Lemma put_addrs_in k i m a f j :
  (forall j, i <= j < i + Z.of_nat k -> 0 <= f j < 2 ^ 32) -> i <= j < i + Z.of_nat k ->
  load32 (put_addrs k i m a f) (a + 12 + 4 * j) = f j.
Proof.
  revert i m. induction k as [|k IH]; intros i m Hf Hj; cbn [put_addrs]; [lia|].
  destruct (decide (j = i)) as [->|Hne].
  - unfold load32. rewrite put_addrs_out by lia. etransitivity; [apply le_load_store_eq|].
    apply Z.mod_small. apply (Hf i). lia.
  - apply IH; [intros; apply Hf; lia | lia].
Qed.

Lemma i16_u16 v : short v -> i16 (u16 v mod 2 ^ 16) = v.
Proof. unfold short, i16, u16, sext. intros Hv. rewrite Zmod_mod. case_match; zdiv. Qed.

Lemma get_put_dinode m a x y : inode_typed x ->
  let z := get_dinode (put_dinode m a x) a y in
  i_type z = i_type x /\ i_major z = i_major x /\ i_minor z = i_minor x /\ i_nlink z = i_nlink x /\
  i_size z = i_size x /\ forall j, 0 <= j <= NDIRECT -> i_addrs z j = i_addrs x j.
Proof.
  intros [T1 T2 T3 T4 T5 T6]. cbv zeta. unfold get_dinode, put_dinode. cbn [i_type i_major i_minor i_nlink i_size i_addrs].
  unfold load16, store16, store32. change (load32 ?m (a + 8)) with (le_load 4 m (a + 8)).
  rewrite !(put_addrs_out _ _ _ _ _ 2), (put_addrs_out _ _ _ _ _ 4) by (cbn; lia).
  assert (E16 : forall m b v, short v -> i16 (le_load 2 (le_store 2 m b (u16 v)) b) = v) by (intros; rewrite le_load_store_eq; apply i16_u16; assumption).
  assert (Ene : forall n k m b v c, c + Z.of_nat n <= b \/ b + Z.of_nat k <= c -> le_load n (le_store k m b v) c = le_load n m c) by (intros; apply le_load_store_ne; assumption).
  repeat split.
  - rewrite !Ene by (cbn; lia). apply E16, T1.
  - rewrite !Ene by (cbn; lia). apply E16, T2.
  - rewrite !Ene by (cbn; lia). apply E16, T3.
  - rewrite !Ene by (cbn; lia). apply E16, T4.
  - rewrite le_load_store_eq. apply Z.mod_small. exact T5.
  - intros j Hj. replace ((0 <=? j) && (j <=? NDIRECT)) with true by lia. apply put_addrs_in; change NDIRECT with 12 in *; [|cbn; lia].
    intros k Hk. apply T6. cbn in Hk. lia.
Qed.

(** ** Changes of one block *)

Section Pure.
Context (start size : Z) (sb : superblock) (G : geometry start size sb).

Lemma iblock_range inum : 0 <= inum < sb_ninodes sb ->
  sb_inodestart sb <= IBLOCK inum sb < sb_bmapstart sb /\ 0 <= IBLOCK inum sb < 2 ^ 31 /\ ~ in_log start size (IBLOCK inum sb).
Proof.
  intros Hi. destruct G as [[? ?] [? ?] [? ?]]. unfold IBLOCK, in_log, data_start in *. rewrite u32_small; fsdiv.
Qed.

(** A block that is neither a bitmap nor the indirect block of [x] is
    replaced: the blocks of [x] stay. *)
Section Put.
Context (V : Z -> mem) (x : inode) (a : Z) (m : mem).
Context (OK : inode_ok sb V x) (HM : meta_used V sb).
Context (Ha : a < sb_bmapstart sb \/ data_start sb <= a) (Hind : a <> i_addrs x NDIRECT).

Lemma put_alloc b : 0 <= b < sb_size sb -> alloc (<[a := m]> V) sb b = alloc V sb b.
Proof.
  intros Hb. unfold alloc. rewrite fn_lookup_insert_ne; [reflexivity|].
  pose proof (bblock_range start size sb G b ltac:(lia)). lia.
Qed.

Lemma put_fblock bn : fblock (<[a := m]> V) x bn = fblock V x bn.
Proof. unfold fblock. rewrite fn_lookup_insert_ne by exact Hind. reflexivity. Qed.

Lemma put_islot j : islot (<[a := m]> V) x j = islot V x j.
Proof. unfold islot. rewrite put_fblock. reflexivity. Qed.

What this task involves | All of the material above is to be repeated exactly.

Result below |
Lemma put_addrs_in k i m a f j :
  (forall j, i <= j < i + Z.of_nat k -> 0 <= f j < 2 ^ 32) -> i <= j < i + Z.of_nat k ->
  load32 (put_addrs k i m a f) (a + 12 + 4 * j) = f j.
Proof.
  revert i m. induction k as [|k IH]; intros i m Hf Hj; cbn [put_addrs]; [lia|].
  destruct (decide (j = i)) as [->|Hne].
  - unfold load32. rewrite put_addrs_out by lia. etransitivity; [apply le_load_store_eq|].
    apply Z.mod_small. apply (Hf i). lia.
  - apply IH; [intros; apply Hf; lia | lia].
Qed.

Lemma i16_u16 v : short v -> i16 (u16 v mod 2 ^ 16) = v.
Proof. unfold short, i16, u16, sext. intros Hv. rewrite Zmod_mod. case_match; zdiv. Qed.

Lemma get_put_dinode m a x y : inode_typed x ->
  let z := get_dinode (put_dinode m a x) a y in
  i_type z = i_type x /\ i_major z = i_major x /\ i_minor z = i_minor x /\ i_nlink z = i_nlink x /\
  i_size z = i_size x /\ forall j, 0 <= j <= NDIRECT -> i_addrs z j = i_addrs x j.
Proof.
  intros [T1 T2 T3 T4 T5 T6]. cbv zeta. unfold get_dinode, put_dinode. cbn [i_type i_major i_minor i_nlink i_size i_addrs].
  unfold load16, store16, store32. change (load32 ?m (a + 8)) with (le_load 4 m (a + 8)).
  rewrite !(put_addrs_out _ _ _ _ _ 2), (put_addrs_out _ _ _ _ _ 4) by (cbn; lia).
  assert (E16 : forall m b v, short v -> i16 (le_load 2 (le_store 2 m b (u16 v)) b) = v) by (intros; rewrite le_load_store_eq; apply i16_u16; assumption).
  assert (Ene : forall n k m b v c, c + Z.of_nat n <= b \/ b + Z.of_nat k <= c -> le_load n (le_store k m b v) c = le_load n m c) by (intros; apply le_load_store_ne; assumption).
  repeat split.
  - rewrite !Ene by (cbn; lia). apply E16, T1.
  - rewrite !Ene by (cbn; lia). apply E16, T2.
  - rewrite !Ene by (cbn; lia). apply E16, T3.
  - rewrite !Ene by (cbn; lia). apply E16, T4.
  - rewrite le_load_store_eq. apply Z.mod_small. exact T5.
  - intros j Hj. replace ((0 <=? j) && (j <=? NDIRECT)) with true by lia. apply put_addrs_in; change NDIRECT with 12 in *; [|cbn; lia].
    intros k Hk. apply T6. cbn in Hk. lia.
Qed.

(** ** Changes of one block *)

Section Pure.
Context (start size : Z) (sb : superblock) (G : geometry start size sb).

Lemma iblock_range inum : 0 <= inum < sb_ninodes sb ->
  sb_inodestart sb <= IBLOCK inum sb < sb_bmapstart sb /\ 0 <= IBLOCK inum sb < 2 ^ 31 /\ ~ in_log start size (IBLOCK inum sb).
Proof.
  intros Hi. destruct G as [[? ?] [? ?] [? ?]]. unfold IBLOCK, in_log, data_start in *. rewrite u32_small; fsdiv.
Qed.

(** A block that is neither a bitmap nor the indirect block of [x] is
    replaced: the blocks of [x] stay. *)
Section Put.
Context (V : Z -> mem) (x : inode) (a : Z) (m : mem).
Context (OK : inode_ok sb V x) (HM : meta_used V sb).
Context (Ha : a < sb_bmapstart sb \/ data_start sb <= a) (Hind : a <> i_addrs x NDIRECT).

Lemma put_alloc b : 0 <= b < sb_size sb -> alloc (<[a := m]> V) sb b = alloc V sb b.
Proof.
  intros Hb. unfold alloc. rewrite fn_lookup_insert_ne; [reflexivity|].
  pose proof (bblock_range start size sb G b ltac:(lia)). lia.
Qed.

Lemma put_fblock bn : fblock (<[a := m]> V) x bn = fblock V x bn.
Proof. unfold fblock. rewrite fn_lookup_insert_ne by exact Hind. reflexivity. Qed.

Lemma put_islot j : islot (<[a := m]> V) x j = islot V x j.
Proof. unfold islot. rewrite put_fblock. reflexivity. Qed.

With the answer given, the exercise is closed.